WHAT NEEDS TO BE DONE -
Each entry must be written out again exactly as it stands.

(GIVEN RECORDS)

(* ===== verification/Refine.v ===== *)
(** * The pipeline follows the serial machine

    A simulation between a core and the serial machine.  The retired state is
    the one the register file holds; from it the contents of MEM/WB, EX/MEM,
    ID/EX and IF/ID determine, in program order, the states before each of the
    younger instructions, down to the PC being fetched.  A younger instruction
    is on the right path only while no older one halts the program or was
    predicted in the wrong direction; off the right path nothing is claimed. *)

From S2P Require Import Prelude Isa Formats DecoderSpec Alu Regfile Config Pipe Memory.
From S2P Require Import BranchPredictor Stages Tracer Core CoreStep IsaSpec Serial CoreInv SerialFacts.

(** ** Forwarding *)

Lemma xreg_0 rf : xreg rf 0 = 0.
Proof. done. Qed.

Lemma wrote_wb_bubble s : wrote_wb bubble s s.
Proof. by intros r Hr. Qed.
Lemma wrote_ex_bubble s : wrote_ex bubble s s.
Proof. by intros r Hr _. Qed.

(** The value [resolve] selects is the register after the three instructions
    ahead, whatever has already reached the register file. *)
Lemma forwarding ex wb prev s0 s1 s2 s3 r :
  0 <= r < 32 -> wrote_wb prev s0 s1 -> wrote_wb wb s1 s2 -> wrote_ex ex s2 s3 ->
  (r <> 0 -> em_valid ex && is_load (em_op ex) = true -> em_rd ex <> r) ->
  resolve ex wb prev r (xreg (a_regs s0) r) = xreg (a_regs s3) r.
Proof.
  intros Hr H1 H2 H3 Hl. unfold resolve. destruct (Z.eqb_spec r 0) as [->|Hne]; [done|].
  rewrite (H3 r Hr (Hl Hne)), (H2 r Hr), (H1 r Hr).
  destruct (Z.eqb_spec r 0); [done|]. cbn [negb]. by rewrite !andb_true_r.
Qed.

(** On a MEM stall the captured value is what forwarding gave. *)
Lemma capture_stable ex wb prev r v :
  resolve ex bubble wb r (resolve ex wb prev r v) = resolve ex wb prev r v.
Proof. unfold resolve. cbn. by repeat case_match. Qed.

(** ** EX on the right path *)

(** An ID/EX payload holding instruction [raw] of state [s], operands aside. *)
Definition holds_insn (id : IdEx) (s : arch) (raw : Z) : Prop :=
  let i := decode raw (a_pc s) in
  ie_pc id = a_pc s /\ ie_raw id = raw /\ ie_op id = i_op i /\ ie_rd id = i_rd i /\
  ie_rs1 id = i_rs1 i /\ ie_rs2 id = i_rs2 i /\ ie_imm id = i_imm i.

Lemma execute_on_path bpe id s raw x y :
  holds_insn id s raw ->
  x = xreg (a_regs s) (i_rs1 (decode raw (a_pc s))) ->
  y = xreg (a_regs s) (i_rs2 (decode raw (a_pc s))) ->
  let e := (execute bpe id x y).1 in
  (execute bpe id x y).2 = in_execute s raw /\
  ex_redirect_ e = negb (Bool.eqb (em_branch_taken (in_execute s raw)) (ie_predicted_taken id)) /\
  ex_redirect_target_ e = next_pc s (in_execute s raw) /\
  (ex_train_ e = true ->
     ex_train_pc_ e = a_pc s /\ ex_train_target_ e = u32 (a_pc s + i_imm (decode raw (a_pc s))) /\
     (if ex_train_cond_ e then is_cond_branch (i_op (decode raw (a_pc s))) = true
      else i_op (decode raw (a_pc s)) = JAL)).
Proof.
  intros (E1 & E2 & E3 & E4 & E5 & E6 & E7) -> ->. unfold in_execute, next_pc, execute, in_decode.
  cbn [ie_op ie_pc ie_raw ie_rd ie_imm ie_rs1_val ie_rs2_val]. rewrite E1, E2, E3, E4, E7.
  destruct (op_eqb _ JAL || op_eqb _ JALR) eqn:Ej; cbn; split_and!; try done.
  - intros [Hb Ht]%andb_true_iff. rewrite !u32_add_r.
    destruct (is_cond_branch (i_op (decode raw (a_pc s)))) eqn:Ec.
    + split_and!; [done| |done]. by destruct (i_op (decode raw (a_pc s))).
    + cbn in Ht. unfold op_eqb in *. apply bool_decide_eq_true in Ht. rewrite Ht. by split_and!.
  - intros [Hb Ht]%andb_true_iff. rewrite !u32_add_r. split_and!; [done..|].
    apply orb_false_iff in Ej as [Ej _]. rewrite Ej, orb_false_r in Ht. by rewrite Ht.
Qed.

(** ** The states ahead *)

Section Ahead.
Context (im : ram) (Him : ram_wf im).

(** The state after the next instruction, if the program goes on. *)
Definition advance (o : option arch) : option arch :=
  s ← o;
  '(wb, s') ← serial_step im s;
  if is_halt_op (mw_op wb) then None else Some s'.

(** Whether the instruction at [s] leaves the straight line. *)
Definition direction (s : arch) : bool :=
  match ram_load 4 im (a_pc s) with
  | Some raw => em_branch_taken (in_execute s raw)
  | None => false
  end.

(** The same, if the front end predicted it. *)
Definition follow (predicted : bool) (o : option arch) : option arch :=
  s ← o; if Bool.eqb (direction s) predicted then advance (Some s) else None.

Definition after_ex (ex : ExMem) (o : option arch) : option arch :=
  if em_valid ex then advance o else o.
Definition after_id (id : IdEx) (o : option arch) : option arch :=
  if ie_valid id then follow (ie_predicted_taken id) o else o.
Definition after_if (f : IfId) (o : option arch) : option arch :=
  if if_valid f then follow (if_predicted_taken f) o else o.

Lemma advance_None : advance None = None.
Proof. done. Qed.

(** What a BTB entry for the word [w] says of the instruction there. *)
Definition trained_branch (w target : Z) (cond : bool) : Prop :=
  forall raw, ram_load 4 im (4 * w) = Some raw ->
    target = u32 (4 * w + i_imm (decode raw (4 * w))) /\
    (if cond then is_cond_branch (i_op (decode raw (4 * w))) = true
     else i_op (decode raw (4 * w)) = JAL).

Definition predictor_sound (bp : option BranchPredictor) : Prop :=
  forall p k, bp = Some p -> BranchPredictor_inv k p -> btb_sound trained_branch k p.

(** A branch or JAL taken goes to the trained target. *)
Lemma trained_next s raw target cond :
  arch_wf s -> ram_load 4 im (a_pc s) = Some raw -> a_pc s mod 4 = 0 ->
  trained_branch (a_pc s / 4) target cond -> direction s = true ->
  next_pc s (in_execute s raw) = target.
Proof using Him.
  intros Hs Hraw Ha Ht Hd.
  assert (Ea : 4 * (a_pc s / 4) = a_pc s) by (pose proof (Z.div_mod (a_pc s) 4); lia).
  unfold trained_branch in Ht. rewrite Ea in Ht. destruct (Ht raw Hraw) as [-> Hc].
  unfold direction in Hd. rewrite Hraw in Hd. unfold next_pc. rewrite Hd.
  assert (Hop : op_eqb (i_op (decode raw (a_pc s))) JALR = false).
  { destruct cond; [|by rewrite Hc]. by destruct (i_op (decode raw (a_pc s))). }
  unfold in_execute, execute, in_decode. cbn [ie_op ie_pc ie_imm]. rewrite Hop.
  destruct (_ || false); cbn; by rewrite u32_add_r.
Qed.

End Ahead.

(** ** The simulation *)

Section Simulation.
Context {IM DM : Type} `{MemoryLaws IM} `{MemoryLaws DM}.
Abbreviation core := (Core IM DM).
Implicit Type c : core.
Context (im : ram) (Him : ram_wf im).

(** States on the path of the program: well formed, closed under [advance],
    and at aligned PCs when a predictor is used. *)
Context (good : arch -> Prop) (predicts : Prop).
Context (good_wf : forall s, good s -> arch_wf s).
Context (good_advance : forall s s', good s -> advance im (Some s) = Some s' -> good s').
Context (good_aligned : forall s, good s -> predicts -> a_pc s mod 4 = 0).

(End GIVEN RECORDS)

FINISHED EXERCISE -
(* ===== verification/Refine.v ===== *)
(** * The pipeline follows the serial machine

    A simulation between a core and the serial machine.  The retired state is
    the one the register file holds; from it the contents of MEM/WB, EX/MEM,
    ID/EX and IF/ID determine, in program order, the states before each of the
    younger instructions, down to the PC being fetched.  A younger instruction
    is on the right path only while no older one halts the program or was
    predicted in the wrong direction; off the right path nothing is claimed. *)

From S2P Require Import Prelude Isa Formats DecoderSpec Alu Regfile Config Pipe Memory.
From S2P Require Import BranchPredictor Stages Tracer Core CoreStep IsaSpec Serial CoreInv SerialFacts.

(** ** Forwarding *)

Lemma xreg_0 rf : xreg rf 0 = 0.
Proof. done. Qed.

Lemma wrote_wb_bubble s : wrote_wb bubble s s.
Proof. by intros r Hr. Qed.
Lemma wrote_ex_bubble s : wrote_ex bubble s s.
Proof. by intros r Hr _. Qed.

(** The value [resolve] selects is the register after the three instructions
    ahead, whatever has already reached the register file. *)
Lemma forwarding ex wb prev s0 s1 s2 s3 r :
  0 <= r < 32 -> wrote_wb prev s0 s1 -> wrote_wb wb s1 s2 -> wrote_ex ex s2 s3 ->
  (r <> 0 -> em_valid ex && is_load (em_op ex) = true -> em_rd ex <> r) ->
  resolve ex wb prev r (xreg (a_regs s0) r) = xreg (a_regs s3) r.
Proof.
  intros Hr H1 H2 H3 Hl. unfold resolve. destruct (Z.eqb_spec r 0) as [->|Hne]; [done|].
  rewrite (H3 r Hr (Hl Hne)), (H2 r Hr), (H1 r Hr).
  destruct (Z.eqb_spec r 0); [done|]. cbn [negb]. by rewrite !andb_true_r.
Qed.

(** On a MEM stall the captured value is what forwarding gave. *)
Lemma capture_stable ex wb prev r v :
  resolve ex bubble wb r (resolve ex wb prev r v) = resolve ex wb prev r v.
Proof. unfold resolve. cbn. by repeat case_match. Qed.

(** ** EX on the right path *)

(** An ID/EX payload holding instruction [raw] of state [s], operands aside. *)
Definition holds_insn (id : IdEx) (s : arch) (raw : Z) : Prop :=
  let i := decode raw (a_pc s) in
  ie_pc id = a_pc s /\ ie_raw id = raw /\ ie_op id = i_op i /\ ie_rd id = i_rd i /\
  ie_rs1 id = i_rs1 i /\ ie_rs2 id = i_rs2 i /\ ie_imm id = i_imm i.

Lemma execute_on_path bpe id s raw x y :
  holds_insn id s raw ->
  x = xreg (a_regs s) (i_rs1 (decode raw (a_pc s))) ->
  y = xreg (a_regs s) (i_rs2 (decode raw (a_pc s))) ->
  let e := (execute bpe id x y).1 in
  (execute bpe id x y).2 = in_execute s raw /\
  ex_redirect_ e = negb (Bool.eqb (em_branch_taken (in_execute s raw)) (ie_predicted_taken id)) /\
  ex_redirect_target_ e = next_pc s (in_execute s raw) /\
  (ex_train_ e = true ->
     ex_train_pc_ e = a_pc s /\ ex_train_target_ e = u32 (a_pc s + i_imm (decode raw (a_pc s))) /\
     (if ex_train_cond_ e then is_cond_branch (i_op (decode raw (a_pc s))) = true
      else i_op (decode raw (a_pc s)) = JAL)).
Proof.
  intros (E1 & E2 & E3 & E4 & E5 & E6 & E7) -> ->. unfold in_execute, next_pc, execute, in_decode.
  cbn [ie_op ie_pc ie_raw ie_rd ie_imm ie_rs1_val ie_rs2_val]. rewrite E1, E2, E3, E4, E7.
  destruct (op_eqb _ JAL || op_eqb _ JALR) eqn:Ej; cbn; split_and!; try done.
  - intros [Hb Ht]%andb_true_iff. rewrite !u32_add_r.
    destruct (is_cond_branch (i_op (decode raw (a_pc s)))) eqn:Ec.
    + split_and!; [done| |done]. by destruct (i_op (decode raw (a_pc s))).
    + cbn in Ht. unfold op_eqb in *. apply bool_decide_eq_true in Ht. rewrite Ht. by split_and!.
  - intros [Hb Ht]%andb_true_iff. rewrite !u32_add_r. split_and!; [done..|].
    apply orb_false_iff in Ej as [Ej _]. rewrite Ej, orb_false_r in Ht. by rewrite Ht.
Qed.

(** ** The states ahead *)

Section Ahead.
Context (im : ram) (Him : ram_wf im).

(** The state after the next instruction, if the program goes on. *)
Definition advance (o : option arch) : option arch :=
  s ← o;
  '(wb, s') ← serial_step im s;
  if is_halt_op (mw_op wb) then None else Some s'.

(** Whether the instruction at [s] leaves the straight line. *)
Definition direction (s : arch) : bool :=
  match ram_load 4 im (a_pc s) with
  | Some raw => em_branch_taken (in_execute s raw)
  | None => false
  end.

(** The same, if the front end predicted it. *)
Definition follow (predicted : bool) (o : option arch) : option arch :=
  s ← o; if Bool.eqb (direction s) predicted then advance (Some s) else None.

Definition after_ex (ex : ExMem) (o : option arch) : option arch :=
  if em_valid ex then advance o else o.
Definition after_id (id : IdEx) (o : option arch) : option arch :=
  if ie_valid id then follow (ie_predicted_taken id) o else o.
Definition after_if (f : IfId) (o : option arch) : option arch :=
  if if_valid f then follow (if_predicted_taken f) o else o.

Lemma advance_None : advance None = None.
Proof. done. Qed.

(** What a BTB entry for the word [w] says of the instruction there. *)
Definition trained_branch (w target : Z) (cond : bool) : Prop :=
  forall raw, ram_load 4 im (4 * w) = Some raw ->
    target = u32 (4 * w + i_imm (decode raw (4 * w))) /\
    (if cond then is_cond_branch (i_op (decode raw (4 * w))) = true
     else i_op (decode raw (4 * w)) = JAL).

Definition predictor_sound (bp : option BranchPredictor) : Prop :=
  forall p k, bp = Some p -> BranchPredictor_inv k p -> btb_sound trained_branch k p.

(** A branch or JAL taken goes to the trained target. *)
Lemma trained_next s raw target cond :
  arch_wf s -> ram_load 4 im (a_pc s) = Some raw -> a_pc s mod 4 = 0 ->
  trained_branch (a_pc s / 4) target cond -> direction s = true ->
  next_pc s (in_execute s raw) = target.
Proof using Him.
  intros Hs Hraw Ha Ht Hd.
  assert (Ea : 4 * (a_pc s / 4) = a_pc s) by (pose proof (Z.div_mod (a_pc s) 4); lia).
  unfold trained_branch in Ht. rewrite Ea in Ht. destruct (Ht raw Hraw) as [-> Hc].
  unfold direction in Hd. rewrite Hraw in Hd. unfold next_pc. rewrite Hd.
  assert (Hop : op_eqb (i_op (decode raw (a_pc s))) JALR = false).
  { destruct cond; [|by rewrite Hc]. by destruct (i_op (decode raw (a_pc s))). }
  unfold in_execute, execute, in_decode. cbn [ie_op ie_pc ie_imm]. rewrite Hop.
  destruct (_ || false); cbn; by rewrite u32_add_r.
Qed.

End Ahead.

(** ** The simulation *)

Section Simulation.
Context {IM DM : Type} `{MemoryLaws IM} `{MemoryLaws DM}.
Abbreviation core := (Core IM DM).
Implicit Type c : core.
Context (im : ram) (Him : ram_wf im).

(** States on the path of the program: well formed, closed under [advance],
    and at aligned PCs when a predictor is used. *)
Context (good : arch -> Prop) (predicts : Prop).
Context (good_wf : forall s, good s -> arch_wf s).
Context (good_advance : forall s s', good s -> advance im (Some s) = Some s' -> good s').
Context (good_aligned : forall s, good s -> predicts -> a_pc s mod 4 = 0).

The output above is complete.